In a statement, UnitedHealthcare said the two parties were in “active discussions,” and said it had “provided the health system with multiple proposals that include meaningful rate increases that ensure they’d continue to be reimbursed at market-competitive rates.”
Brent Estes, a senior vice president at Mount Sinai, said United “has offered us virtually nothing more than the prior contract.”
“Regrettably,” he added, “we are bracing for our physicians to be out of network.”

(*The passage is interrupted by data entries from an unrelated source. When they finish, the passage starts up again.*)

(** * Economic-Indicator dashboard: the fetch / normalise / trend / chart pipeline

    A shallow embedding of [app.py].  The script is a Streamlit page: a
    memoised HTTP fetch against the World Bank API ([fetch_wb_data]), a
    reshape of the returned records into a pandas frame, one plotly line
    per country and, optionally, one fitted trend line per selected
    country.

    Conventions of the embedding
    - Python values that come out of [response.json()] are terms of [json].
    - Python exceptions are values of [exn]; a computation that may raise
      returns a [result].
    - Numbers are exact rationals ([Q]): the development describes the
      arithmetic the script asks for, not its rounding.
    - The network, the string-to-number parser of pandas and the
      libraries' entry points ([st.cache_data], [pd.to_numeric],
      [np.polyfit], [px.line]) are not part of [app.py]; the network and
      the parser are section variables, the library entry points are
      modelled by what the script relies on and documented where they are
      defined.
    - A string is a sequence of characters, one [ascii] per character. *)

From stdpp Require Import gmap strings list pretty.
From Stdlib Require Import Ascii QArith Qfield Lia.

Set Warnings "-register-all".

Local Open Scope string_scope.
Local Open Scope list_scope.
Local Open Scope Z_scope.

(** ** Python values and exceptions *)

Inductive json : Type :=
| JNull
| JBool (b : bool)
| JNum (q : Q)
| JStr (s : string)
| JArr (l : list json)
| JObj (m : list (string * json)).

Inductive exn : Type :=
| KeyError (k : string)
| ValueError
| TypeError
| ConnectionError
| JSONDecodeError.

(** A Python computation returns ([Ok]) or raises ([Raise]).  The third
    case, [Unmodelled], marks an input on which the libraries' behaviour is
    not described by this development; nothing is claimed about it. *)
Inductive result (A : Type) : Type :=
| Ok (a : A)
| Raise (e : exn)
| Unmodelled.
Arguments Ok {A} a.
Arguments Raise {A} e.
Arguments Unmodelled {A}.

Definition rbind {A B} (r : result A) (k : A -> result B) : result B :=
  match r with
  | Ok a => k a
  | Raise e => Raise e
  | Unmodelled => Unmodelled
  end.

Declare Scope result_scope.
Delimit Scope result_scope with result.
Notation "'do' x <- r ; k" := (rbind r (fun x => k))
  (at level 10, x name, r at level 100, k at level 200) : result_scope.

(** [len(data)]: lists, dicts and strings have a length, the other JSON
    values raise [TypeError]. *)
Definition py_len (v : json) : result Z :=
  match v with
  | JArr l => Ok (Z.of_nat (length l))
  | JObj m => Ok (Z.of_nat (length m))
  | JStr s => Ok (Z.of_nat (String.length s))
  | JNull | JBool _ | JNum _ => Raise TypeError
  end.

(** [data[1]]: the second element of a list, the second character of a
    string; a dict decoded from JSON has string keys only, so the integer
    key 1 is missing. *)
Definition py_getitem1 (v : json) : result json :=
  match v with
  | JArr (_ :: x :: _) => Ok x
  | JStr (String _ (String c _)) => Ok (JStr (String c EmptyString))
  | JObj _ => Raise (KeyError "1")
  | _ => Raise TypeError
  end.

(** Truth value of a Python object, as tested by [if data:]. *)
Definition truthy (v : json) : bool :=
  match v with
  | JNull => false
  | JBool b => b
  | JNum q => negb (Qeq_bool q 0)
  | JStr s => negb (String.eqb s "")
  | JArr l => match l with [] => false | _ => true end
  | JObj m => match m with [] => false | _ => true end
  end.

Definition truthy_opt (d : option json) : bool :=
  match d with
  | None => false
  | Some v => truthy v
  end.

(** ** The request sent by [fetch_wb_data] *)

Definition BASE_URL : string := "https://api.worldbank.org/v2".

(** [sep.join(l)] *)
Fixpoint join (sep : string) (l : list string) : string :=
  match l with
  | [] => ""
  | x :: t =>
      match t with
      | [] => x
      | _ => x +:+ sep +:+ join sep t
      end
  end.

Record request : Type := {
  req_url : string;
  req_params : list (string * string)
}.

Definition build_request (indicator : string) (country : list string)
           (start_date end_date : Z) : request :=
  let country := join ";" country in
  {| req_url := BASE_URL +:+ "/country/" +:+ country +:+ "/indicator/" +:+ indicator;
     req_params := [("format", "json"); ("per_page", "1000");
                    ("date", pretty start_date +:+ ":" +:+ pretty end_date)] |}.

(** What [requests.get] hands back: a status code and a body that decodes
    as JSON ([Some]) or does not ([None]). *)
Record response : Type := {
  status_code : Z;
  body : option json
}.

Definition response_json (r : response) : result json :=
  match body r with
  | Some v => Ok v
  | None => Raise JSONDecodeError
  end.

(** Lines 34-38: what [fetch_wb_data] does with the response. *)
Definition fetch_result (r : response) : result (option json) :=
  if status_code r =? 200 then
    (do data <- response_json r;
     do n <- py_len data;
     if 1 <? n then
       (do x <- py_getitem1 data; Ok (Some x))
     else Ok None)%result
  else Ok None.

(** ** The page's host: the network and the memoisation cache

    [requests.get] talks to the outside world.  The world is a state [W]
    and [http_get] is the one transition the script can trigger: it
    consumes a request and yields either a response or a transport
    failure.  The host records every request that went out. *)

Inductive net_reply : Type :=
| Reply (r : response)
| TransportFailure.

(** The arguments of one [fetch_wb_data] call; [st.cache_data] keys its
    store on them. *)
Definition fetch_args : Type := (string * list string * Z * Z)%type.

Record host (W : Type) : Type := {
  cache : gmap fetch_args (option json);
  world : W;
  sent : list request
}.
Arguments cache {W} h.
Arguments world {W} h.
Arguments sent {W} h.

Section Host.
Context {W : Type}.
Variable http_get : request -> W -> net_reply * W.

(** Computations that run on the host: they may change it, and they
    return or raise. *)
Definition M (A : Type) : Type := host W -> result A * host W.

Definition requests_get (rq : request) : M response := fun h =>
  let (rep, w') := http_get rq (world h) in
  let h' := {| cache := cache h; world := w'; sent := sent h ++ [rq] |} in
  match rep with
  | Reply r => (Ok r, h')
  | TransportFailure => (Raise ConnectionError, h')
  end.

(** The body of [fetch_wb_data] (lines 22-38), without its decorator. *)
Definition fetch_wb_data_body (a : fetch_args) : M (option json) := fun h =>
  let '(indicator, country, start_date, end_date) := a in
  let (r, h') := requests_get (build_request indicator country start_date end_date) h in
  (rbind r fetch_result, h').

(** [@st.cache_data] with its defaults (no [ttl], no [max_entries]): a
    call whose arguments are in the store returns the stored value and
    does not run the body; otherwise the body runs and, when it returns,
    its value is stored under the arguments.  A body that raises stores
    nothing.  The script never clears the store. *)
Definition cache_data (f : fetch_args -> M (option json)) (a : fetch_args)
  : M (option json) := fun h =>
  match cache h !! a with
  | Some v => (Ok v, h)
  | None =>
      match f a h with
      | (Ok v, h') =>
          (Ok v, {| cache := <[a := v]> (cache h'); world := world h'; sent := sent h' |})
      | (r, h') => (r, h')
      end
  end.

Definition fetch_wb_data : fetch_args -> M (option json) :=
  cache_data fetch_wb_data_body.

(** A run of several [fetch_wb_data] calls, one after the other, whatever
    each of them returns or raises. *)
Fixpoint fetch_many (calls : list fetch_args) (h : host W) : host W :=
  match calls with
  | [] => h
  | a :: rest => fetch_many rest (snd (fetch_wb_data a h))
  end.
End Host.

(** ** Python dicts and the two static catalogues (lines 41-70) *)

Fixpoint dict_get {A : Type} (k : string) (d : list (string * A)) : option A :=
  match d with
  | [] => None
  | (k', v) :: t => if String.eqb k k' then Some v else dict_get k t
  end.

(** [d[k]] *)
Definition subscript {A : Type} (d : list (string * A)) (k : string) : result A :=
  match dict_get k d with
  | Some v => Ok v
  | None => Raise (KeyError k)
  end.

Definition wb_indicators : list (string * string) :=
  [ ("NY.GDP.MKTP.CD", "GDP (current US$)");
    ("NY.GDP.PCAP.CD", "GDP per capita (current US$)");
    ("FP.CPI.TOTL.ZG", "Inflation, consumer prices (annual %)");
    ("NE.TRD.GNFS.ZS", "Trade (% of GDP)");
    ("BN.CAB.XOKA.GD.ZS", "Current Account Balance (% of GDP)");
    ("FI.RES.TOTL.CD", "Total reserves");
    ("SL.UEM.TOTL.ZS", "Unemployment rate");
    ("NY.GDP.MKTP.KD.ZG", "GDP growth (annual %)");
    ("BX.KLT.DINV.WD.GD.ZS", "Foreign direct investment (% of GDP)");
    ("GC.DOD.TOTL.GD.ZS", "Government debt to GDP (%)") ].

Definition countries : list (string * string) :=
  [ ("USA", "United States");
    ("CHN", "China");
    ("JPN", "Japan");
    ("DEU", "Germany");
    ("GBR", "United Kingdom");
    ("FRA", "France");
    ("IND", "India");
    ("BRA", "Brazil");
    ("CAN", "Canada");
    ("AUS", "Australia");
    ("KOR", "South Korea");
    ("RUS", "Russia");
    ("ZAF", "South Africa");
    ("MEX", "Mexico") ].
(** [encodePathSegment] alone keeps the ['/']: it is [encode_units]. *)
Lemma segment_units : forall (n : nat) (s : code_units),
  (List.length s <= n)%nat -> is_code_units s ->
  encodePathSegment s = encode_units s.
Proof.
  unfold encodePathSegment.
  induction n as [|n IH]; intros s Hlen Hwf.
  { destruct s; [reflexivity | simpl in Hlen; lia]. }
  destruct s as [|u r]; [reflexivity|].
  inversion Hwf as [|? ? Hu Hr]; subst. simpl in Hlen.
  cbn [encodeURIComponent encode_units]. unfold safe_unit.
  destruct (unreserved_unit u) eqn:Hun; cbn [orb].
  { rewrite <- (IH r) by (assumption || lia). rewrite !option_map_map.
    apply option_map_ext. intros x.
    apply replace_2F_other, unreserved_not_percent, Hun. }
  destruct (N.eqb_spec u 47) as [-> | H47].
  { cbn. rewrite <- (IH r) by (assumption || lia). rewrite !option_map_map.
    apply option_map_ext. reflexivity. }
  destruct (low_surrogate u) eqn:Hlow; [reflexivity|].
  destruct (high_surrogate u) eqn:Hhigh.
  - destruct r as [|v r']; [reflexivity|].
    destruct (low_surrogate v) eqn:Hv; [|reflexivity].
    inversion Hr as [|? ? _ Hr']; subst. simpl in Hlen.
    rewrite <- (IH r') by (assumption || lia). rewrite !option_map_map.
    apply option_map_ext. intros x.
    destruct (pair_code_point_range u v Hhigh Hv) as [Hlo Hhi].
    apply replace_2F_percent_bytes, percent_block; lia.
  - rewrite <- (IH r) by (assumption || lia). rewrite !option_map_map.
    apply option_map_ext. intros x.
    apply replace_2F_percent_bytes, percent_block; [lia | exact H47].
Qed.
(** * Diversity reward model: a model of
      [prompting/validators/reward/diversity.py]

    The Python class [DiversityRewardModel] keeps a bounded history of
    sentence embeddings and scores a batch of completions by how far each
    one is from the rest of the batch and from that history.

    Conventions of the model.
    - A float tensor element is a real number: rounding, infinities and NaN
      of float32 are outside the model.
    - A 2-D tensor is the list of its rows, a 1-D tensor a list of reals.
    - A Python exception is an explicit [Raise] outcome; methods that read
      or write [self] are state transformers over the record of [self]. *)

From Stdlib Require Import String.
From Stdlib Require Import List Arith Bool Lia.
From Stdlib Require Import Sorted Permutation.
From Stdlib Require Import Reals Lra.
Import ListNotations.

Set Implicit Arguments.
#[local] Set Warnings "-abstract-large-number".

(** ** Exceptions and the state-and-error monad *)

Inductive exn : Type :=
| IndexError
| RuntimeError.

Inductive outcome (A : Type) : Type :=
| Return (a : A)
| Raise (e : exn).

Arguments Return {A} a.
Arguments Raise {A} e.

Definition outcome_bind {A B : Type} (o : outcome A) (k : A -> outcome B)
  : outcome B :=
  match o with
  | Return a => k a
  | Raise e => Raise e
  end.

(** ** List kernels shared by the tensor operations

    Written over an arbitrary element type so that they run on small
    integer examples as well as on rows of reals. *)

Section Kernels.
Variable A : Type.
Variable eqb : A -> A -> bool.
Variable leb : A -> A -> bool.

(** The loop of the inner function [unique] of
    [update_historic_embeddings]: [acc] is [unique_embeddings]. *)
Fixpoint unique_loop (embeddings : list A) (last_emb : A) (acc : list A)
  : list A :=
  match embeddings with
  | [] => acc
  | emb :: rest =>
      unique_loop rest emb
        (if negb (eqb emb last_emb) then acc ++ [emb] else acc)
  end.

(** [unique]: [embeddings[0]] raises IndexError on a tensor without rows. *)
Definition unique (embeddings : list A) : outcome (list A) :=
  match embeddings with
  | [] => Raise IndexError
  | first :: _ => Return (unique_loop embeddings first [first])
  end.

(** The slice [t[-n:]] of Python: [-0] is [0], so [n = 0] keeps all. *)
Definition slice_last (n : nat) (t : list A) : list A :=
  if Nat.eqb n 0 then t else skipn (length t - n) t.

(** The slice [t[n:]]. *)
Definition slice_from (n : nat) (t : list A) : list A := skipn n t.
(** * peaks.js segment overlay: coordinate mapper, zoom view scrolling,
      hover resolver, drag resolver and visibility reconciliation

    A shallow embedding of
      - module [peaks/waveform/waveform.utils]
        (in [src/main/waveform/waveform.mixins.js]):
        [Utils.clamp], [Utils.isNumber], [Number.isFinite], [zeroPad],
        [Utils.formatTime], [Utils.roundUpToNearest], [Utils.extend],
        [Utils.isInAscendingOrder], [Utils.timesEqualInHundreths];
      - module [peaks/waveform/waveform.mixins] (in the same file):
        [dragBoundFunc] and the [dragstart] listener of the handle made by
        [createSegmentMarker];
      - module [peaks/views/waveform-shape]
        (in [src/main/views/waveform-shape.js]):
        [scaleY], [_drawWaveform];
      - module [peaks/views/waveform.zoomview] (in the same file):
        [timeToPixels], [pixelsToTime], [setAmplitudeScale],
        [_updateWaveform], [_syncPlayhead], [setZoomLevel], [nudgeFrame],
        and the listeners that the constructor registers;
      - module [peaks/views/segments-layer]
        (in [src/main/views/segments-layer.js], the pointer-driven version):
        [emitEvents], [_renderSegmentGroup], [_createSegmentGroup],
        [_addSegmentGroup], [_removeSegment], [updateSegments],
        [_updateVisibleSegments], [_removeInvisibleSegments],
        [_findSegmentNeighbours], the window [mouseup] listener, the handle
        steps of the [mousedown] listener, and the listeners of
        ['segments.update'], ['segments.remove'] and [mouseleave];
      - the marker-driven segments layer of [src/unnamed/part_000]:
        [_updateSegment], [_onSegmentHandleDrag].

    Numbers.  A JavaScript number is modelled as an exact rational when it is
    finite; rounding of binary64 arithmetic and signed zeros are not modelled.
    The zoom view, whose inputs come from event payloads, works on [JsNum]
    (finite, NaN, +Infinity, -Infinity).  The segments layer works on finite
    numbers ([Q]); the pointer position, which is [undefined] until the first
    pointer event, is an [option Q] and every comparison with [undefined] is
    false, as in JavaScript. *)

From Stdlib Require Import QArith Qround Qabs ZArith List String Ascii Bool Lia Lqa
  DecimalString Sorted.
Import ListNotations.
Local Open Scope Q_scope.

(** ** Comparisons on finite numbers *)

Definition Qltb (x y : Q) : bool := negb (Qle_bool y x).
Definition Qgtb (x y : Q) : bool := Qltb y x.
Definition Qgeb (x y : Q) : bool := Qle_bool y x.

(** ** JavaScript numbers with their special values *)

Module Js.

Inductive JsNum : Type :=
| Fin (q : Q)
| NaN
| PosInf
| NegInf.
(** * mp3DurationDetector: the C/C++ bridge [mp3_lib.cpp] and its ABI [mp3_lib.h]

    The bridge is a thin lifecycle layer (detector, session init / run /
    deinit, one-shot analyze) over three link-time replaceable functions
    [mp3_rust_session_*_impl].  The development embeds

    - the ABI types of [mp3_lib.h] as records and an enumeration,
    - the memory the bridge touches (the detector singleton, the session
      objects it allocates, the caller's out-variables) as one explicit
      [world], threaded through a state monad whose failure is C++
      undefined behaviour (use of a dead session object),
    - the weak symbols as an interface [Engine], with the stubs of
      [mp3_lib.cpp] as one instance,
    - the host read callback of [TestCppApp/src/main.cpp]. *)

From Stdlib Require Import ZArith List Lia.
From Stdlib Require Import Strings.Byte.
From stdpp Require Import base decidable option numbers list gmap.

Local Open Scope Z_scope.

(** ** ABI types ([mp3_lib.h]) *)

(** Addresses of objects; a pointer is an optional address and [None] is
    the null pointer. *)
Abbreviation addr := positive.
Abbreviation ptr := (option addr).
Abbreviation nullptr := (@None _) (only parsing).

(** [mp3_result_t], with the numeric values of the enumeration. *)
Inductive mp3_result_t : Set :=
  | MP3_OK
  | MP3_ERR_INVALID_PTR
  | MP3_ERR_INVALID_ARG
  | MP3_ERR_OUT_OF_MEMORY
  | MP3_ERR_IO
  | MP3_ERR_INVALID_FORMAT
  | MP3_ERR_NOT_IMPLEMENTED
  | MP3_ERR_INTERNAL
  | MP3_ERR_UNKNOWN.

#[global] Instance mp3_result_eq_dec : EqDecision mp3_result_t.
Proof. solve_decision. Defined.

Definition result_value (r : mp3_result_t) : Z :=
  match r with
  | MP3_OK => 0
  | MP3_ERR_INVALID_PTR => 1
  | MP3_ERR_INVALID_ARG => 2
  | MP3_ERR_OUT_OF_MEMORY => 3
  | MP3_ERR_IO => 4
  | MP3_ERR_INVALID_FORMAT => 5
  | MP3_ERR_NOT_IMPLEMENTED => 6
  | MP3_ERR_INTERNAL => 7
  | MP3_ERR_UNKNOWN => 255
  end.

(** [mp3_audio_info_t]: unsigned fields of 32, 16, 16, 32, 32, 64 and 8
    bits, each held as its value in [Z]. *)
Record mp3_audio_info_t : Set := AudioInfo {
  sample_rate : Z;
  channels : Z;
  bits_per_sample : Z;
  bitrate : Z;
  duration_ms : Z;
  data_size : Z;
  valid : Z
}.

(** What [std::memset(out_info, 0, sizeof( *out_info))] leaves. *)
Definition zero_info : mp3_audio_info_t :=
  {| sample_rate := 0; channels := 0; bits_per_sample := 0; bitrate := 0;
     duration_ms := 0; data_size := 0; valid := 0 |}.

(** An open [FILE]: the bytes of the file, and how far past its end the
    file system still accepts a file offset.  [max_offset] is the largest
    offset that [fseeko] accepts on the stream; it depends on the file
    system, and is never below the length of the file. *)
Record FILE : Set := File {
  file_bytes : list byte;
  seek_slack : nat
}.

Definition max_offset (f : FILE) : Z :=
  Z.of_nat (length (file_bytes f)) + Z.of_nat (seek_slack f).

(** [FileReadContext] of the test host: the open file, or a null
    [FILE*]. *)
Record FileReadContext : Set := FileCtx {
  fp : option FILE;
  fileSize : Z
}.

(** Callback types.  [mp3_read_at_fn] returns the result code together
    with the bytes stored at [dst]; their number is [*out_read]. *)
Definition mp3_read_at_fn : Set :=
  option FileReadContext -> Z -> nat -> mp3_result_t * list byte.
Definition mp3_alloc_fn : Set := option FileReadContext -> Z -> ptr.
Definition mp3_free_fn : Set := option FileReadContext -> ptr -> unit.
Definition mp3_log_fn : Set := option FileReadContext -> Z -> list byte -> unit.

(** [mp3_host_api_t]; a callback that is a null function pointer is
    [None]. *)
Record mp3_host_api_t : Set := HostApi {
  user_ctx : option FileReadContext;
  source_size : Z;
  read_at : option mp3_read_at_fn;
  alloc : option mp3_alloc_fn;
  free : option mp3_free_fn;
  log : option mp3_log_fn
}.

(** ** Internal structures ([mp3_lib.cpp]) *)

Record mp3_detector_t : Set := Detector { reserved : Z }.

Record mp3_session_t : Set := Session { rust_session : ptr }.

(** The address of the singleton [g_detector]. *)
Definition g_detector_addr : addr := 1%positive.

(** ** The weak symbols as an interface

    [mp3_rust_session_init_impl], [mp3_rust_session_run_impl] and
    [mp3_rust_session_deinit_impl] are resolved at link time.  They see
    their arguments and the engine's own state [E], nothing of the
    bridge ([g_detector] has internal linkage, session objects are never
    handed over).  A pointer argument that the callee may write through
    is passed as the pointee's content, [None] for a null pointer, and
    handed back. *)
Class Engine (E : Type) := {
  mp3_rust_session_init_impl :
    option mp3_host_api_t -> option ptr -> E -> mp3_result_t * option ptr * E;
  mp3_rust_session_run_impl :
    ptr -> option mp3_audio_info_t -> E ->
    mp3_result_t * option mp3_audio_info_t * E;
  mp3_rust_session_deinit_impl : ptr -> E -> E
}.
(** * Skateside/template: a shallow embedding of the template engine

    The development follows [src/template.js] (the engine) and the
    utility library it calls ([util], kept in [src/README.md]).

    Modelling conventions.
    - The engine reaches the library through the object [util] only, and
      [util] holds the members the library gives it ([utility] below).  A
      call of a member it does not hold is a call of undefined: it throws.
    - The host of the program is an argument of the definitions that
      depend on it ([host]): the global variable [string], which [setup]
      reads, and the names the prototype chains answer to.
    - JavaScript strings are [string]s of 8-bit code units.
    - JavaScript numbers are restricted to the integers ([Z]); the numeral
      grammar recognised by [parseFloat] and [ToNumber] is the signed decimal
      integer one.  Fractions, exponents and hexadecimal numerals are outside
      the model, and so are the rounding and the exponent notation of
      integers of magnitude 2^53 and more: a statement that prints or reads
      a number says which numbers it is about.
    - Objects and arrays carry a reference tag, used by [===] only.  Own
      properties are kept in enumeration order in an association list.  The
      data of a template holds no function.
    - A thrown exception is an explicit [Throw] result; the message of an
      error the engine raises by itself (a TypeError on reading a property
      of null, on calling what is no function) stands for the engine's. *)

From stdpp Require Import gmap.
From Stdlib Require Import String Ascii List ZArith Lia Bool.
From Stdlib Require Import DecimalString DecimalNat.
Import ListNotations.
Local Open Scope string_scope.
Set Warnings "-register-all".

(* ===================================================================== *)
(** * Regular expressions                                                 *)
(* ===================================================================== *)

(** The engine's patterns are JavaScript regular expression literals.  They
    are kept as syntax trees and run by a backtracking matcher that follows
    the ECMAScript matching rules (ordered alternatives, greedy and lazy
    quantifiers, capture groups, back references, look-ahead). *)

Module Regex.
(** The values of a C type, and the tuples of values a declaration asks
    for: one component per row, in order, closed by [unit]. *)
Definition ctype_denote (t : ctype) : Type :=
  match t with
  | Tfloat => float
  | Tvector_float3 => vector_float3
  end.

Fixpoint struct_denote (d : struct_decl) : Type :=
  match d with
  | [] => unit
  | f :: d' => (ctype_denote (field_type f) * struct_denote d')%type
  end.

(** Each record against its table: the fields of a value as such a tuple,
    and the value built from such a tuple. *)
Definition MeshVertex_fields (v : MeshVertex) : struct_denote MeshVertex_decl :=
  (position v, (normal v, (confidence v, tt))).

Definition MeshVertex_of_fields (t : struct_denote MeshVertex_decl) : MeshVertex :=
  let '(p, (n, (c, _))) := t in mkMeshVertex p n c.

Definition BoundingBox_fields (b : BoundingBox) : struct_denote BoundingBox_decl :=
  (min b, (max b, tt)).

Definition BoundingBox_of_fields (t : struct_denote BoundingBox_decl) : BoundingBox :=
  let '(lo, (hi, _)) := t in mkBoundingBox lo hi.

Definition QualityMetrics_fields (q : QualityMetrics)
  : struct_denote QualityMetrics_decl :=
  (pointDensity q, (surfaceCompleteness q, (noiseLevel q,
    (featurePreservation q, tt)))).

Definition QualityMetrics_of_fields (t : struct_denote QualityMetrics_decl)
  : QualityMetrics :=
  let '(d, (s, (n, (f, _)))) := t in mkQualityMetrics d s n f.

Definition ProcessingParameters_fields (p : ProcessingParameters)
  : struct_denote ProcessingParameters_decl :=
  (spatialSigma p, (rangeSigma p, (confidenceThreshold p,
    (featureWeight p, tt)))).
(** X4 at a news fetch repeated 1000 timer units later, a request for
    another keyword having been served in between. *)
Lemma scrape_repeat_is_cached_witness :
  let w := Fixture.with_feed Fixture.offline [Fixture.fresh] in
  let req := Fixture.request "climate" "news" 7 in
  let between := [(Fixture.later w 500, Fixture.request "weather" "news" 7)] in
  exists posts,
    returned (fetch_items w req) = Some posts /\
    (List.length between < 128)%nat /\
    timer (Fixture.later w 1000) 0 < timer w 1 + TTLCache.ttl /\
    snd (scrape (Fixture.later w 1000)
           (fold_left serve between (fst (scrape w TTLCache.empty req))) req)
      = ([], Return {| cached := true; items := posts |}).
Proof.
  cbv zeta.
  set (w := Fixture.with_feed Fixture.offline [Fixture.fresh]).
  set (req := Fixture.request "climate" "news" 7).
  set (between := [(Fixture.later w 500, Fixture.request "weather" "news" 7)]).
  destruct (returned (fetch_items w req)) as [posts|] eqn:E;
    [|vm_compute in E; discriminate].
  assert (Hlen : (List.length TTLCache.empty <= 128)%nat) by (simpl; lia).
  assert (Hfew : (List.length between < 128)%nat) by (simpl; lia).
  assert (Hall : Forall
            (fun call => timer (fst call) 0 < timer w 1 + TTLCache.ttl /\
                         timer (fst call) 1 < timer w 1 + TTLCache.ttl)
            between)
    by (constructor; [split; vm_compute; reflexivity | constructor]).
  assert (H0 : timer (Fixture.later w 1000) 0 < timer w 1 + TTLCache.ttl)
    by (vm_compute; reflexivity).
  assert (H1 : timer (Fixture.later w 1000) 1 < timer w 1 + TTLCache.ttl)
    by (vm_compute; reflexivity).
  exists posts. split; [reflexivity|]. split; [exact Hfew|].
  split; [exact H0|].
  exact (proj2 (scrape_repeat_is_cached w (Fixture.later w 1000)
                  TTLCache.empty req posts between Hlen eq_refl E Hfew Hall
                  H0 H1)).
Defined.

(** The bound of X4 is sharp: after 127 other requests the repeat is still
    answered from the cache, after 128 it is fetched again. *)
Example repeat_after_127_and_128_others :
  let w := Fixture.with_feed Fixture.offline [Fixture.fresh] in
  let req := Fixture.request "climate" "news" 7 in
  let c1 := fst (scrape w TTLCache.empty req) in
  option_map cached
    (returned (snd (scrape w (fold_left serve (others 127) c1) req)))
    = Some true /\
  option_map cached
    (returned (snd (scrape w (fold_left serve (others 128) c1) req)))
    = Some false.
Proof. vm_compute. split; reflexivity. Qed.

How might patients be affected?
The situation has been especially stressful and confusing for New Yorkers who are receiving cancer care at Mount Sinai or who had planned to give birth there, according to doctors. Though such patients may be eligible to remain with their doctor without paying more, it has been tough to get clear answers.
One pregnant woman, for instance, received a letter last month from UnitedHealthcare saying that she would still be considered in network at Mount Sinai when it came time to deliver her baby. But the letter, which was provided to The Times by a Mount Sinai employee with the patient’s name redacted, said the in-network coverage was approved for a three-day period in April — apparently corresponding with her due date — and covered only “routine obstetric care” and a vaginal delivery.
The letter said nothing about what would happen if she went into labor early, or needed a C-section. A spokesman for UnitedHealthcare, Cole Manbeck, said that some automated letters sent by the insurance company “may have created a little bit of confusion.” But Mr. Manbeck said United had followed up with phone calls to clarify that the delivery would be covered, no matter the date or method.
Jane Hogan, a 55-year-old writer for a cosmetics company, sees Mount Sinai doctors for chronic migraines and back problems.
She spent one recent morning trying to ensure that a biopsy would be covered under her United health insurance. She called the situation “anxiety inducing” and time-consuming.
Many other hospitals in New York City remain within UnitedHealthcare’s networks, including NewYork-Presbyterian, the city’s largest private hospital system.
Chris Pope, a health care policy analyst at the Manhattan Institute, a conservative think tank, said the insurer probably had the upper hand in negotiations because United patients could just move their care to other health systems, leaving Mount Sinai with far less revenue, he said.
“United can walk away from Sinai, much easier than Sinai can do without United,” he said.